Soldatenfrau hält Hand ihres Mannes
© Africa Studio / Shutterstock
Seit sie eine Soldatenfrau ist, ist Carmen Thiels Leben in Aufruhr - sie muss ständig umziehen und sich mit Vorurteilen herumschlagen. Am schlimmsten, sagt sie in der Leserkolumne "Stimmen", sei aber die Angst. Davor, dass es morgen vielleicht schon heißt: Abrücken Richtung Afghanistan, Mali, Kosovo.

Schauen Sie Nachrichten? Haben Sie sich bereits ein Urteil über unsere neue Verteidigungsministerin gebildet, über die Abschaffung der Wehrpflicht und über die, die trotzdem freiwillig zur Bundeswehr gehen? Finden Sie Krieg auch "doof"? Denken Sie bei Soldaten an geldgeile, kleine Kinder, die mal ein bisschen Krieg spielen wollen, und sowieso könnte der ganze Quatsch doch abgeschafft werden, wo es doch nur Massen an Geldern verschlingt, die an anderer Stelle angebrachter wären! Und Friedensmission - dass ich nicht lache!

Denken Sie auch schwarz-weiß?

Leider kann ich mir ganz gut vorstellen, wie solche Meinungen zustande kommen. Nämlich durch einseitige Betrachtung und Unwissenheit oder weil es alle anderen auch so sehen. Ich denke, für viele ist es die einfachste Variante, sich nicht mit diesem unliebsamen Thema auseinandersetzen zu müssen. Das soll kein Urteil oder eine Beleidigung sein. Dieses Thema ist auch für mich nicht einfach. Ich möchte lediglich darauf aufmerksam machen, dass es wie so oft noch eine andere Seite der Medaille gibt. Und die ist nicht so schön einfach und bequem. Wissen Sie, ich fand Krieg auch schon immer blöd, und es wäre doch so traumhaft schön, könnten wir alle in Frieden zusammenleben. Die Realität sieht aber leider ganz anders aus, und ich wurde gezwungen, diesen einfachen Pfad zu verlassen.

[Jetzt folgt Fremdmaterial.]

(* ===== verification/KernelRules.v ===== *)
(** * Proof rules for the tables of the kernel

    One rule per access to the inode table, the file table and the current
    task, in the style of the rules of the prelude. *)
From S2P Require Import Prelude Blk Buffer Task FsData.

Section kernel_rules.
Context {D : Type} `{BlockDriver D}.
Abbreviation st := (bstate D kernel).
Implicit Types (s : st).

Lemma wp_the_inode s i x (Q : m_inode → st → Prop) :
  inode_table (up s) !! i = Some x → Q x s → wp (the_inode i) Q s.
Proof. intros Hi HQ. unfold wp, the_inode. by rewrite Hi. Qed.
Lemma wp_upd_inode s i x g (Q : unit → st → Prop) :
  inode_table (up s) !! i = Some x →
  Q tt (set_up (set_inode_table (<[i := g x]> (inode_table (up s))) (up s)) s) → wp (upd_inode i g) Q s.
Proof. intros Hi HQ. unfold wp, upd_inode. by rewrite Hi. Qed.

Lemma wp_the_file s i f (Q : file → st → Prop) :
  file_table (up s) !! i = Some f → Q f s → wp (the_file i) Q s.
Proof. intros Hi HQ. unfold wp, the_file. by rewrite Hi. Qed.
Lemma wp_upd_file s i f g (Q : unit → st → Prop) :
  file_table (up s) !! i = Some f →
  Q tt (set_up (set_file_table (<[i := g f]> (file_table (up s))) (up s)) s) → wp (upd_file i g) Q s.
Proof. intros Hi HQ. unfold wp, upd_file. by rewrite Hi. Qed.

(** the state with the current task replaced *)
Definition with_current (c : task_struct) s : st := set_up (set_k_sched (with_cur c (k_sched (up s))) (up s)) s.

Lemma wp_the_current s c (Q : task_struct → st → Prop) :
  is_cur (k_sched (up s)) c → Q c s → wp the_current Q s.
Proof.
  intros Hc HQ. pose proof (wp_cur c (λ t k, t = c ∧ k = k_sched (up s)) _ Hc (conj eq_refl eq_refl)) as Hr.
  apply wp_exists in Hr as (t & k & Hr & -> & ->). unfold wp, the_current, on_sched. rewrite Hr.
  by destruct s as [? ? ? ? []].
Qed.
Lemma wp_upd_current s c f (Q : unit → st → Prop) :
  is_cur (k_sched (up s)) c → Q tt (with_current (f c) s) → wp (upd_current f) Q s.
Proof.
  intros Hc HQ. pose proof (wp_upd_cur c f (λ _ k, k = with_cur (f c) (k_sched (up s))) _ Hc eq_refl) as Hr.
  apply wp_exists in Hr as ([] & k & Hr & ->). unfold wp, upd_current, on_sched. by rewrite Hr.
Qed.

Lemma with_current_twice c c' s : with_current c' (with_current c s) = with_current c' s.
Proof. unfold with_current. cbn. by rewrite with_cur_twice. Qed.
Lemma with_current_cur c c' s : is_cur (k_sched (up s)) c → is_cur (k_sched (up (with_current c' s))) c'.
Proof. apply is_cur_with. Qed.
End kernel_rules.

#[export] Hint Resolve with_current_cur : kernel.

Was ist passiert? Ich habe einen Soldaten geheiratet und ein wundervolles Kind obendrauf bekommen. Wir sind jetzt eine Familie und eine andere Sicht der Dinge hat sich zwangsläufig mit dieser Veränderung eingestellt. Diese neue Sicht betrifft mein ganzes, kleines Universum. Wenn mein Mann durch die Bundesrepublik zieht, dann ziehen wir als Familie mit - und freuen uns darüber. Denn es ist nicht selbstverständlich, dass diese Möglichkeit besteht. Genauso gut könnte der neue "Wohnort" heißen: Afghanistan, Kosovo oder Mali. Selbst wenn ich die Worte schreibe, zucke ich zusammen. Nachrichten schaue ich schon gar nicht mehr. Die Unruhen in der Welt machen meine kleine Welt ebenfalls unruhig und jagen einen Schauer nach dem anderen über meinen Rücken. Begleitet von einer lähmenden Angst, da das alles unwirklich nah scheint. Jedesmal wenn ich an eine Versetzung denke, spüre ich die Schweißperlen auf meiner Stirn und hoffe, dass es noch lange nicht so weit ist. Selbst wenn wir nur zwei Wochen getrennt sind und unsere Tochter nach ihrem Papi fragt, schießen mir die Tränen in die Augen. Im gleichen Moment frage ich mich, wie ich ihr eine längere Abwesenheit erklären sollte.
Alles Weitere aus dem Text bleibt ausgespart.